What is needed:
Scan the records below for the line containing "let filename := c_trunc" and the line containing "String.eqb (String.substring (Z.to_nat". Copy both, plus every line between, exactly.

Dataset:
(** * Resilient-call wrappers of the Vantige SDK documentation examples

    A shallow embedding of the TypeScript classes published in
    [docs/examples/error-handling.md] and [docs/examples/advanced-queries.md]:
    [RetryableVantigeClient], [CircuitBreakerClient], [MonitoredVantigeClient],
    [CachedVantigeClient] and [ResilientSearchClient], together with the
    "Complete Error Handling Example" that wires them up.

    Conventions of the embedding.
    - An [async] method is a function from the world before the call to an
      outcome and the world after it.  The world is abstract: the code only
      reads the clock ([Date.now()]), draws random numbers ([Math.random()])
      and suspends ([setTimeout]); these are the operations of class [Env].
    - A thrown exception is the outcome [Thrown]; a resolved promise is
      [Returned].
    - Private mutable fields of an object are an explicit state record that
      is threaded next to the world.
    - JavaScript [number]s that only ever hold integers (counters, time
      stamps in milliseconds, HTTP status codes) are [Z].  The delays of
      the retry wrapper are computed in double-precision arithmetic: their
      type and operations are the signature [JsNumber], and what is proved
      of them holds for every implementation of that signature.  Numbers
      given as data (options, the [retryAfter] detail, the value of
      [Math.random()]) are the rationals [Q] they denote.
    - Strings are byte strings; [toLowerCase], [trim] and the splitting at
      blanks are those of JavaScript on ASCII text.
    - [console.log] / [console.error] have no effect on the modelled state
      and are omitted. *)

From Stdlib Require Import ZArith QArith Qround Qminmax Qpower Lia Lqa String Ascii.
From Stdlib Require Floats.
From stdpp Require Import base tactics option list gmap strings.

Local Open Scope Z_scope.

(** ** Data model *)

(** [interface QueryParams] (docs/api/types.md). *)
Record QueryParams := mkQueryParams {
  corpusId : string;
  query : string;
  limit : option Z;
  generateAnswer : option bool;
}.

(** [interface SearchResult] and [interface QueryResponse]
    (docs/api/types.md); [metadata] is not read by the modelled code. *)
Record ResultItem := mkResultItem {
  id : string;
  title : string;
  content : string;
  score : Q;
}.

Record QueryResponse := mkQueryResponse {
  results : list ResultItem;
  answer : option string;
  queryId : string;
  responseCorpusId : string;
}.

(** [details: Record<string, any>] of an SDK error.  The wrappers read one
    key only, [retryAfter] (seconds). *)
Record ErrorDetails := mkErrorDetails {
  retryAfter : option Q;
}.

(** [class VantigeSDKError extends Error] (error reference page). *)
Record VantigeSDKError := mkSDKError {
  code : Z;
  message : string;
  details : option ErrorDetails;
}.

(** Anything that can be thrown: an SDK error, or another [Error] object
    (for which [instanceof VantigeSDKError] is false).  Node's system errors
    carry a string [code] such as ['ECONNRESET']; a plain [new Error(msg)]
    has none. *)
Inductive JsError :=
| SDKError (e : VantigeSDKError)
| PlainError (errno : option string) (msg : string).

Inductive Outcome :=
| Returned (response : QueryResponse)
| Thrown (error : JsError).

Definition is_thrown (o : Outcome) : bool :=
  match o with Thrown _ => true | Returned _ => false end.

(** ** JavaScript numbers

    [calculateDelay] computes with IEEE 754 doubles: the operations round,
    they can overflow to an infinity or produce NaN, and [Math.pow] is
    specified only up to an approximation.  The embedding takes the type
    of numbers and the operations the code uses as a signature. *)

Class JsNumber := {
  number : Type;
  (** the number denoted by a numeric literal or by a number given as
      data: the double nearest to the rational *)
  lit : Q -> number;
  (** [x * y] and [x + y] *)
  num_mul : number -> number -> number;
  num_add : number -> number -> number;
  (** [Math.min(x, y)], [Math.pow(x, y)], [Math.floor(x)] *)
  Math_min : number -> number -> number;
  Math_pow : number -> number -> number;
  Math_floor : number -> number;
  (** truthiness of a number: it is neither a zero nor NaN *)
  num_truthy : number -> bool;
  (** [x <= y], which is false as soon as one side is NaN *)
  num_le : number -> number -> Prop;
  (** [Number.isFinite(x)] *)
  num_finite : number -> Prop;
}.

(** The facts of IEEE 754 arithmetic (rounding to nearest) that the
    bounds on the delay rest on: rounding is monotone, multiplying by one
    and adding zero are exact, and a NaN only comes from an operand that
    is not finite. *)
Class IEEE754 `{JsNumber} : Prop := {
  num_le_trans : ∀ a b c, num_le a b → num_le b c → num_le a c;
  finite_between : ∀ a b c,
    num_finite a → num_finite c → num_le a b → num_le b c → num_finite b;
  finite_unit : ∀ q, (0 <= q)%Q → (q <= 1)%Q → num_finite (lit q);
  lit_mono : ∀ p q, (p <= q)%Q → num_le (lit p) (lit q);
  mul_mono : ∀ a b k,
    num_finite a → num_finite b → num_finite k → num_le (lit 0) k →
    num_le a b → num_le (num_mul a k) (num_mul b k);
  mul_zero : ∀ k, num_finite k → num_le (lit 0) (num_mul (lit 0) k);
  mul_one : ∀ k, num_le k k → num_le (num_mul (lit 1) k) k;
  add_mono : ∀ a b k,
    num_finite k → num_le a b → num_le (num_add k a) (num_add k b);
  add_zero : ∀ k, num_finite k → num_le k (num_add k (lit 0));
  floor_mono : ∀ a b, num_le a b → num_le (Math_floor a) (Math_floor b);
}.

(** ** The environment *)

Class Env `{JsNumber} (W : Type) := {
  (** [Date.now()] *)
  now : W -> Z;
  (** [Math.random()]: the number drawn and the world afterwards *)
  random : W -> Q * W;
  (** [await new Promise(resolve => setTimeout(resolve, ms))] *)
  sleep : number -> W -> W;
}.

(** The call contract every layer implements and consumes:
    [query(params: QueryParams): Promise<QueryResponse>]. *)
Definition Client (W : Type) : Type := QueryParams -> W -> Outcome * W.

(** An object with private state [S] living in a world [W] is a client of
    the world [S * W]; the environment is that of [W]. *)
#[export] Instance Env_with_state {S W : Type} `{Env W} : Env (S * W) := {
  now sw := now (snd sw);
  random sw := let '(r, w') := random (snd sw) in (r, (fst sw, w'));
  sleep ms sw := (fst sw, sleep ms (snd sw));
}.

(** Instrumentation used to state "the inner operation was invoked n
    times": the wrapped client records the outcome of each of its
    invocations, most recent first. *)
Definition recorded {W : Type} (inner : Client W) : Client (list Outcome * W) :=
  fun params lw =>
    let '(o, w') := inner params (snd lw) in
    (o, (o :: fst lw, w')).

Definition invocations {W : Type} (lw : list Outcome * W) : nat := length (fst lw).

(** ** Retry with exponential backoff *)

Module RetryableVantigeClient.
(** [logfile_getname(timestamp, suffix)] *)
Definition logfile_getname (cfg : config) (MyLoggerIndex : Z) (timestamp : Z)
    (suffix : option string) : string :=
  let filename := c_trunc MAXPGPATH (String.append (Log_directory cfg) "/") in
  let len := strlen filename in
  let filename :=
    String.append filename (pg_strftime (MAXPGPATH - len) (Log_filename cfg) timestamp) in
  match suffix with
  | None => filename
  | Some suffix =>
      let len := strlen filename in
      let len :=
        if (4 <? len)
           && String.eqb (String.substring (Z.to_nat (len - 4)) 4 filename) ".log"
        then len - 4 else len in
      let '(filename, len) :=
        if String.eqb suffix AUDITLOG_SUFFIX then
          let loggerIndexStr := c_trunc 10 (String.append "_" (int_to_string MyLoggerIndex)) in
          let filename := strlcpy_at filename len loggerIndexStr (MAXPGPATH - len) in
          (filename, strlen filename)
        else (filename, len) in
      strlcpy_at filename len suffix (MAXPGPATH - len)
  end.

(** [int rotinterval = Log_RotationAge * SECS_PER_MINUTE]: the product
    of two [int]s, kept in an [int].  Above [INT_MAX] it wraps around at
    32 bits, as the compiled code does (to C the overflow is
    undefined). *)
Definition rotinterval_of (Log_RotationAge : Z) : Z :=
  to_int32 ((Log_RotationAge * 60) mod 2 ^ 32).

Output of the exercise:
  let filename := c_trunc MAXPGPATH (String.append (Log_directory cfg) "/") in
  let len := strlen filename in
  let filename :=
    String.append filename (pg_strftime (MAXPGPATH - len) (Log_filename cfg) timestamp) in
  match suffix with
  | None => filename
  | Some suffix =>
      let len := strlen filename in
      let len :=
        if (4 <? len)
           && String.eqb (String.substring (Z.to_nat (len - 4)) 4 filename) ".log"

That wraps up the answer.